- Data section
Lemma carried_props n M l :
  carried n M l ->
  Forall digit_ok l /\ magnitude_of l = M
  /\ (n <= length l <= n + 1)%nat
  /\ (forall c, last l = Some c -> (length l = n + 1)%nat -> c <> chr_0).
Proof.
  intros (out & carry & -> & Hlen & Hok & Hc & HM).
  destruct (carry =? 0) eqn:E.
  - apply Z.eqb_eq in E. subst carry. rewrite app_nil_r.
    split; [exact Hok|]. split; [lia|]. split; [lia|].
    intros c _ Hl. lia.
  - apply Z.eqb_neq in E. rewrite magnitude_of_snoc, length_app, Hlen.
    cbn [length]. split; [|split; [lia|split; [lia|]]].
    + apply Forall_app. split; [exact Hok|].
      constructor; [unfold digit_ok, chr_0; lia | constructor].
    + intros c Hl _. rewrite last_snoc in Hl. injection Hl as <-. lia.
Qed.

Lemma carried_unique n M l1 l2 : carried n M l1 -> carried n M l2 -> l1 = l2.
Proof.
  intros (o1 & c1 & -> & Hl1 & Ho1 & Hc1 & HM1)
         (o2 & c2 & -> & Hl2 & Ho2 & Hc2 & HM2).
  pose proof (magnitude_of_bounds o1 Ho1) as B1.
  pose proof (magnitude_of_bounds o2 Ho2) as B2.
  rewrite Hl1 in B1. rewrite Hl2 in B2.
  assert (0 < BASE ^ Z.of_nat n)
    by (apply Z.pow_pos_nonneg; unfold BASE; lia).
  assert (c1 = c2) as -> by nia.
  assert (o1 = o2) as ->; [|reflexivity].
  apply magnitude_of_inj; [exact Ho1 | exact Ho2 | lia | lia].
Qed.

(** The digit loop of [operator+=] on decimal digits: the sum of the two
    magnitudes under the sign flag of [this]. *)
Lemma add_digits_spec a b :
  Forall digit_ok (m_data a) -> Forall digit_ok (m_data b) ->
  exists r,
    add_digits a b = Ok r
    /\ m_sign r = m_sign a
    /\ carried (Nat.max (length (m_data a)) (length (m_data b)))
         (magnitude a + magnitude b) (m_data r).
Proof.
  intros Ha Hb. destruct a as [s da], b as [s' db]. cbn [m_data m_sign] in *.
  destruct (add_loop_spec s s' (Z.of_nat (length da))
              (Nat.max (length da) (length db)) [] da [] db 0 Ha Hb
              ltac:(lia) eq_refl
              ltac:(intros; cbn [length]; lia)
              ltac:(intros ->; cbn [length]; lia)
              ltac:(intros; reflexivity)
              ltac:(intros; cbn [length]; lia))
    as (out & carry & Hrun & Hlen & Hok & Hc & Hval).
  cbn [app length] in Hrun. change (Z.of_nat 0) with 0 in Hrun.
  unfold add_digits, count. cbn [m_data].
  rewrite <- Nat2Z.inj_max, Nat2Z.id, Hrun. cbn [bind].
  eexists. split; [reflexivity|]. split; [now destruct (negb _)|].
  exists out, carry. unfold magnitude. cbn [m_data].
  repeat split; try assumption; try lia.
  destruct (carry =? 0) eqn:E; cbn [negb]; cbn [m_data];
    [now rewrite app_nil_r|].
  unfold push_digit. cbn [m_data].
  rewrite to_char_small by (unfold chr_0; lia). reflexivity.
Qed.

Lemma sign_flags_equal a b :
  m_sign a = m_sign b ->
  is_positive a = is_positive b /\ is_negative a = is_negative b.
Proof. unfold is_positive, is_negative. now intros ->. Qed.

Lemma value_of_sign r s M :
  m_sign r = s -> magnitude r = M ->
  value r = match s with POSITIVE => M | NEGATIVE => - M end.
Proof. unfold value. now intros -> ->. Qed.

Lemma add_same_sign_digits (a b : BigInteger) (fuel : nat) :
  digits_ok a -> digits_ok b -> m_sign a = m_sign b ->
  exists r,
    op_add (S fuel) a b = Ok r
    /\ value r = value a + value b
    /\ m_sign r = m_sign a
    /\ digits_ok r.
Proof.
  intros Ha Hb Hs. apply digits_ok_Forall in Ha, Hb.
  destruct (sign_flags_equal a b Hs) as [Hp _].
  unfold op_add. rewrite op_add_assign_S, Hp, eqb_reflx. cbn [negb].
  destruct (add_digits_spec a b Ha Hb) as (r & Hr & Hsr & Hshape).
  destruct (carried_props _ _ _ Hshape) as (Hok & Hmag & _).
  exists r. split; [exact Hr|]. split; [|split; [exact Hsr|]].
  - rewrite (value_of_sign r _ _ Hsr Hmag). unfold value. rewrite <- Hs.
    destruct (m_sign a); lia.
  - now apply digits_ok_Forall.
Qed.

---

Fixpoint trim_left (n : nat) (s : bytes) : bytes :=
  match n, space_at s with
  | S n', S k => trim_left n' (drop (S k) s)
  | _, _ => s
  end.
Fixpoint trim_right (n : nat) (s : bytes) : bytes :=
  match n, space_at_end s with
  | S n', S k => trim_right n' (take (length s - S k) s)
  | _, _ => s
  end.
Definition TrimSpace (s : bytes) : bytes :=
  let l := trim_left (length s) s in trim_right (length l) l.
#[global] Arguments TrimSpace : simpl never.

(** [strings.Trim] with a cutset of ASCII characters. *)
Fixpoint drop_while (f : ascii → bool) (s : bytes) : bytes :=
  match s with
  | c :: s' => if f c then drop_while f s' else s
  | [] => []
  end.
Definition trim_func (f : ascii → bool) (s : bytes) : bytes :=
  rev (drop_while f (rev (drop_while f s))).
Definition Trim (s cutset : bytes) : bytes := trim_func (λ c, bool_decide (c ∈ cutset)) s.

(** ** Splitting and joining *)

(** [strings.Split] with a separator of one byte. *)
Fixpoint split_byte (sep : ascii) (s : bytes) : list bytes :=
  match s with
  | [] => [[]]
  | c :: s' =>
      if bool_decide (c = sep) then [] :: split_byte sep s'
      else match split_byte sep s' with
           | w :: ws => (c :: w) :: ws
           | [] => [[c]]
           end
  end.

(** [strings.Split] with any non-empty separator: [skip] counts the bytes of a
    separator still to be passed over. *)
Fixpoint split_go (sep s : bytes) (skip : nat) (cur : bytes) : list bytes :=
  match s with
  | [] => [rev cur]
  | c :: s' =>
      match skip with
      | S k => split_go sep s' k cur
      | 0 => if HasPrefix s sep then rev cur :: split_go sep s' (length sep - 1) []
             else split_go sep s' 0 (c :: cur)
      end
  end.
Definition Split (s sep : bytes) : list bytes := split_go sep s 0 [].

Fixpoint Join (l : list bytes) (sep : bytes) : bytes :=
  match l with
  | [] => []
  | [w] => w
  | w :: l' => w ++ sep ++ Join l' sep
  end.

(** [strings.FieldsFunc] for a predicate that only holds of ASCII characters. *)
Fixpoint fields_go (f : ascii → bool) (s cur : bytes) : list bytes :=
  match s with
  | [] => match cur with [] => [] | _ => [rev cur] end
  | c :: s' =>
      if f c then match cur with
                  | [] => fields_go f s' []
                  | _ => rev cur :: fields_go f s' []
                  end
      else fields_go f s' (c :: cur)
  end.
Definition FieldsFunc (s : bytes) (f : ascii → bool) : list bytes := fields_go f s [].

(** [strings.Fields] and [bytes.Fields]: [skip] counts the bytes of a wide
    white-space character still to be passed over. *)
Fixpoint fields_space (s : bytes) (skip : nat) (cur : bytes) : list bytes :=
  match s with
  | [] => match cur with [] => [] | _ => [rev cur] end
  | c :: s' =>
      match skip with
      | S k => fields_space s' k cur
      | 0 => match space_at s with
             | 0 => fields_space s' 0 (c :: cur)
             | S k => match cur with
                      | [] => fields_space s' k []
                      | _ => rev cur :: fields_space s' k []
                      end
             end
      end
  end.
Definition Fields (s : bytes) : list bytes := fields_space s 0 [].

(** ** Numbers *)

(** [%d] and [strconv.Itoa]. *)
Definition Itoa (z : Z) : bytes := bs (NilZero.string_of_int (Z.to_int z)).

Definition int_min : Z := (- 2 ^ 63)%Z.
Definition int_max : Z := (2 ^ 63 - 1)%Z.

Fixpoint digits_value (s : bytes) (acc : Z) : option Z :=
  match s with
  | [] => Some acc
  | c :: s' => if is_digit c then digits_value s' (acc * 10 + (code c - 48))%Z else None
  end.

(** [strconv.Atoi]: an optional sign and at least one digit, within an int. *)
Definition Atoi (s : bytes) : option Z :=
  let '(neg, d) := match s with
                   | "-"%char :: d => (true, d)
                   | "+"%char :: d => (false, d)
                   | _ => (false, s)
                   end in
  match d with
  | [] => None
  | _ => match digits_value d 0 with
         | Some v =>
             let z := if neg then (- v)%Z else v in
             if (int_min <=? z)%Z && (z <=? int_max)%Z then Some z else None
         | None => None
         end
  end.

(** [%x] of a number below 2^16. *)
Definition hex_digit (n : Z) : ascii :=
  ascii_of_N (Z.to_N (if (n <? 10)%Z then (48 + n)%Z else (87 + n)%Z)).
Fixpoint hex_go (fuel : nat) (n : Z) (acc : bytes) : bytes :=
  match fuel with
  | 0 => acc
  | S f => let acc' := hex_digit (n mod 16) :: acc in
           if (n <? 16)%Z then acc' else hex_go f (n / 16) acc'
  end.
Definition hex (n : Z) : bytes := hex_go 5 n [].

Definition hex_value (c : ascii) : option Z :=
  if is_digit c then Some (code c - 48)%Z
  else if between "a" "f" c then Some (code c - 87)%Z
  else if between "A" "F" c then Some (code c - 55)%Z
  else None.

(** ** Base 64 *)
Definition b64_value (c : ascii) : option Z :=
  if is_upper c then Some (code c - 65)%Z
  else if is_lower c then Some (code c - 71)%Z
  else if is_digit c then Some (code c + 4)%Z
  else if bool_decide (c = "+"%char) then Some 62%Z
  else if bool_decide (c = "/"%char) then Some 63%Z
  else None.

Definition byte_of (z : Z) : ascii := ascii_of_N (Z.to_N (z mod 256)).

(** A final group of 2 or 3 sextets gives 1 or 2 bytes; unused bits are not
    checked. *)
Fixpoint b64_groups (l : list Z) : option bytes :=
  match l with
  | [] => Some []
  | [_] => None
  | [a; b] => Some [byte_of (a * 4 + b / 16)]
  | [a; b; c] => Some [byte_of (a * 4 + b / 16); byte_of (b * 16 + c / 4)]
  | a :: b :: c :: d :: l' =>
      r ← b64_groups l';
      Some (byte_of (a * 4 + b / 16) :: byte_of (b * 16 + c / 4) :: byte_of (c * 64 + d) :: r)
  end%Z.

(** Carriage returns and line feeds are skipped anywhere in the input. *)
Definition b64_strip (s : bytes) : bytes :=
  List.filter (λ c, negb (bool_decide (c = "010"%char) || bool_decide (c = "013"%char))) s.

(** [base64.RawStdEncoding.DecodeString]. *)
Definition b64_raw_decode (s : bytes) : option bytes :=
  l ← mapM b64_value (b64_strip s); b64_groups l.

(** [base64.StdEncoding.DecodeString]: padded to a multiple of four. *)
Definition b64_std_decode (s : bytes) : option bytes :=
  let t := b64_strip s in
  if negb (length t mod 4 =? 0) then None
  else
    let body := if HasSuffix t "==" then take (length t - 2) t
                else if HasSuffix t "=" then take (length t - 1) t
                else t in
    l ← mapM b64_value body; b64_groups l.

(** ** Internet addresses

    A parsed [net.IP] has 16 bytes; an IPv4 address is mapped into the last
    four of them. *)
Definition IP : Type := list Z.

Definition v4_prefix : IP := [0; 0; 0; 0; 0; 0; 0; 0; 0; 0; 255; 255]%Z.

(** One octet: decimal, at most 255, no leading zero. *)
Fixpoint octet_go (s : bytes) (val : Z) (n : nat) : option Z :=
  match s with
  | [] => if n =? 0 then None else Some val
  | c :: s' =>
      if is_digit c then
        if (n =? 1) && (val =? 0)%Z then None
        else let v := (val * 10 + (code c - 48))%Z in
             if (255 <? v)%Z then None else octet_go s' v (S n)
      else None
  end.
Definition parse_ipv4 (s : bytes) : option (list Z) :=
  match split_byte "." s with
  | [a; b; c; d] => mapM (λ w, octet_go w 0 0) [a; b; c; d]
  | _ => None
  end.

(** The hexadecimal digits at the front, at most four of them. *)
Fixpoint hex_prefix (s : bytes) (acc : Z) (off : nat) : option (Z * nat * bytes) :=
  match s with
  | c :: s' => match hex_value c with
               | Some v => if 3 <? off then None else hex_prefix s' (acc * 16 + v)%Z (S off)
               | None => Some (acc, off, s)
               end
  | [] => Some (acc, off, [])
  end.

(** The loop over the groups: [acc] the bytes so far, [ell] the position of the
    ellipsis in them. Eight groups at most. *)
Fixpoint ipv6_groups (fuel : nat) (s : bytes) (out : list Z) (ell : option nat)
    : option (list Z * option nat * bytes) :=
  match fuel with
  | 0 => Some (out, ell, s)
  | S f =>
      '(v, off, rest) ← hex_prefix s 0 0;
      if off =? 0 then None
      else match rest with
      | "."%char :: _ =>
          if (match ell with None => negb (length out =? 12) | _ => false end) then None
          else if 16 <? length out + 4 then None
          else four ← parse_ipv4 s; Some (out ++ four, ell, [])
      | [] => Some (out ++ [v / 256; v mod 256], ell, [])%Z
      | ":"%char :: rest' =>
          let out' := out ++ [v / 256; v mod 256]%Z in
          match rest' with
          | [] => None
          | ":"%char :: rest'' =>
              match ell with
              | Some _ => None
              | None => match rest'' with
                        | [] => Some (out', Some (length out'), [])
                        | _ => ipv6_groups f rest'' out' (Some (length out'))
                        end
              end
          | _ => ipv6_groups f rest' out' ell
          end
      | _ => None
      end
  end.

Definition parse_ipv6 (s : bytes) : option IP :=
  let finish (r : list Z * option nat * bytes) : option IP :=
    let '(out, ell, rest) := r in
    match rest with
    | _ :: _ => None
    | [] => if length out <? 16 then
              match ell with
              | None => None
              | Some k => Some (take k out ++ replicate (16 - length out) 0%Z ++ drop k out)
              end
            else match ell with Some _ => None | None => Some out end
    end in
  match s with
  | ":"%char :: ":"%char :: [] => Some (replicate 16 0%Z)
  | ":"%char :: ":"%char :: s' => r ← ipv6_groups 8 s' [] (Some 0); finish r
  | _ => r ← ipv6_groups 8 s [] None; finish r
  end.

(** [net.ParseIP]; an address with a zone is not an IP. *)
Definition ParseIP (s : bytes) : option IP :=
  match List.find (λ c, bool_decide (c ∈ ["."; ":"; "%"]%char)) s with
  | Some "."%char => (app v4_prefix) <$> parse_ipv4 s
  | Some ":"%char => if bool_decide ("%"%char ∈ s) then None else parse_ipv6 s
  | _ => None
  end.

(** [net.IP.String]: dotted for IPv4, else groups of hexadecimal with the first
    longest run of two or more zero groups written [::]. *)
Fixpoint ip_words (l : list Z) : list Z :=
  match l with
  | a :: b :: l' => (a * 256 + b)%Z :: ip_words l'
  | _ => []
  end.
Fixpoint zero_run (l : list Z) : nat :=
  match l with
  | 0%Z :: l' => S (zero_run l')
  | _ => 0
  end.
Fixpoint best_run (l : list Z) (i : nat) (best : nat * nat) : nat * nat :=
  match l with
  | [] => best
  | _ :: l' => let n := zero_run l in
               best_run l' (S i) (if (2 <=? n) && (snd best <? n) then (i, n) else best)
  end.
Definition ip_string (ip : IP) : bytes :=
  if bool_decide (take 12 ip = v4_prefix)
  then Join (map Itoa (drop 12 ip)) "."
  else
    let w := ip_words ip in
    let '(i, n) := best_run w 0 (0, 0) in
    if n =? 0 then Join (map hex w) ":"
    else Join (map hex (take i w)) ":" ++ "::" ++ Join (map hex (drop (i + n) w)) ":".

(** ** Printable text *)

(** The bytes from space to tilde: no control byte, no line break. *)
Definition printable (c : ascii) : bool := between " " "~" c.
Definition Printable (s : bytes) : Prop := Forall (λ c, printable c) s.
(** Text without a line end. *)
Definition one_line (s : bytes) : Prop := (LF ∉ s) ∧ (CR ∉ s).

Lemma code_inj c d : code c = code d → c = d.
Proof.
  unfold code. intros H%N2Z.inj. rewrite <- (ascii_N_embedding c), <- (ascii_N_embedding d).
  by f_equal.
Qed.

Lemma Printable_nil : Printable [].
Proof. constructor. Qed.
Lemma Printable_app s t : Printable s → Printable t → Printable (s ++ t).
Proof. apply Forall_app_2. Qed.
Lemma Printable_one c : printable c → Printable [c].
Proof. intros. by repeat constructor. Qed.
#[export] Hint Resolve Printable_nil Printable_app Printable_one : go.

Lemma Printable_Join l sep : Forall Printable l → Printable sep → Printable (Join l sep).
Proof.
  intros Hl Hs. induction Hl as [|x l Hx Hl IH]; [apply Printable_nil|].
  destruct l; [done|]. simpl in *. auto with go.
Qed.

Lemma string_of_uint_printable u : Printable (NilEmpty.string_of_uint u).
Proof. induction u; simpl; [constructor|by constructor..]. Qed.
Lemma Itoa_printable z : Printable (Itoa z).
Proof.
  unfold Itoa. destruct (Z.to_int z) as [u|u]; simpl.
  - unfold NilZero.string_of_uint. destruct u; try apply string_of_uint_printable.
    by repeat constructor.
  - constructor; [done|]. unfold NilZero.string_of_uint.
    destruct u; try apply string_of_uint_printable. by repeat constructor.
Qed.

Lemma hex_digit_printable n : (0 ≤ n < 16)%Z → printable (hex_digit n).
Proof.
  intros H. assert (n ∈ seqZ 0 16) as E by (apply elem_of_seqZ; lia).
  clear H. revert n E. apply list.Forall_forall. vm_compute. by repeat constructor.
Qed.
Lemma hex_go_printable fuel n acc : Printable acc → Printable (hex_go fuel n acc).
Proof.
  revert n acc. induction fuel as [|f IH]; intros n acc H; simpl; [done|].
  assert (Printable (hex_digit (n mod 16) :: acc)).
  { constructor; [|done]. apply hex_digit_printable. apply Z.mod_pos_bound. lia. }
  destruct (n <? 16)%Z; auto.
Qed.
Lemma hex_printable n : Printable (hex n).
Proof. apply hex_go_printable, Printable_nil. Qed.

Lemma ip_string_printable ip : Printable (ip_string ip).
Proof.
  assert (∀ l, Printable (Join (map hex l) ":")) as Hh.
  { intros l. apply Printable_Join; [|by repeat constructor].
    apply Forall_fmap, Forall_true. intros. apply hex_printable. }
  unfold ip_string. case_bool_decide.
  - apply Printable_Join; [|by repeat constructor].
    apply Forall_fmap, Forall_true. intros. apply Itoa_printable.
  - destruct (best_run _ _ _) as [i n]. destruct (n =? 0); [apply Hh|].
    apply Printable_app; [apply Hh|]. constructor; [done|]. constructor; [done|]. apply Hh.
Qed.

- What is being asked
Using the data above, print exactly the lines from the line that contains "<$> parse_ipv4 s" through the line that contains "longest run of", with both included.

- Answer space
  | Some "."%char => (app v4_prefix) <$> parse_ipv4 s
  | Some ":"%char => if bool_decide ("%"%char ∈ s) then None else parse_ipv6 s
  | _ => None
  end.

(** [net.IP.String]: dotted for IPv4, else groups of hexadecimal with the first
    longest run of two or more zero groups written [::]. *)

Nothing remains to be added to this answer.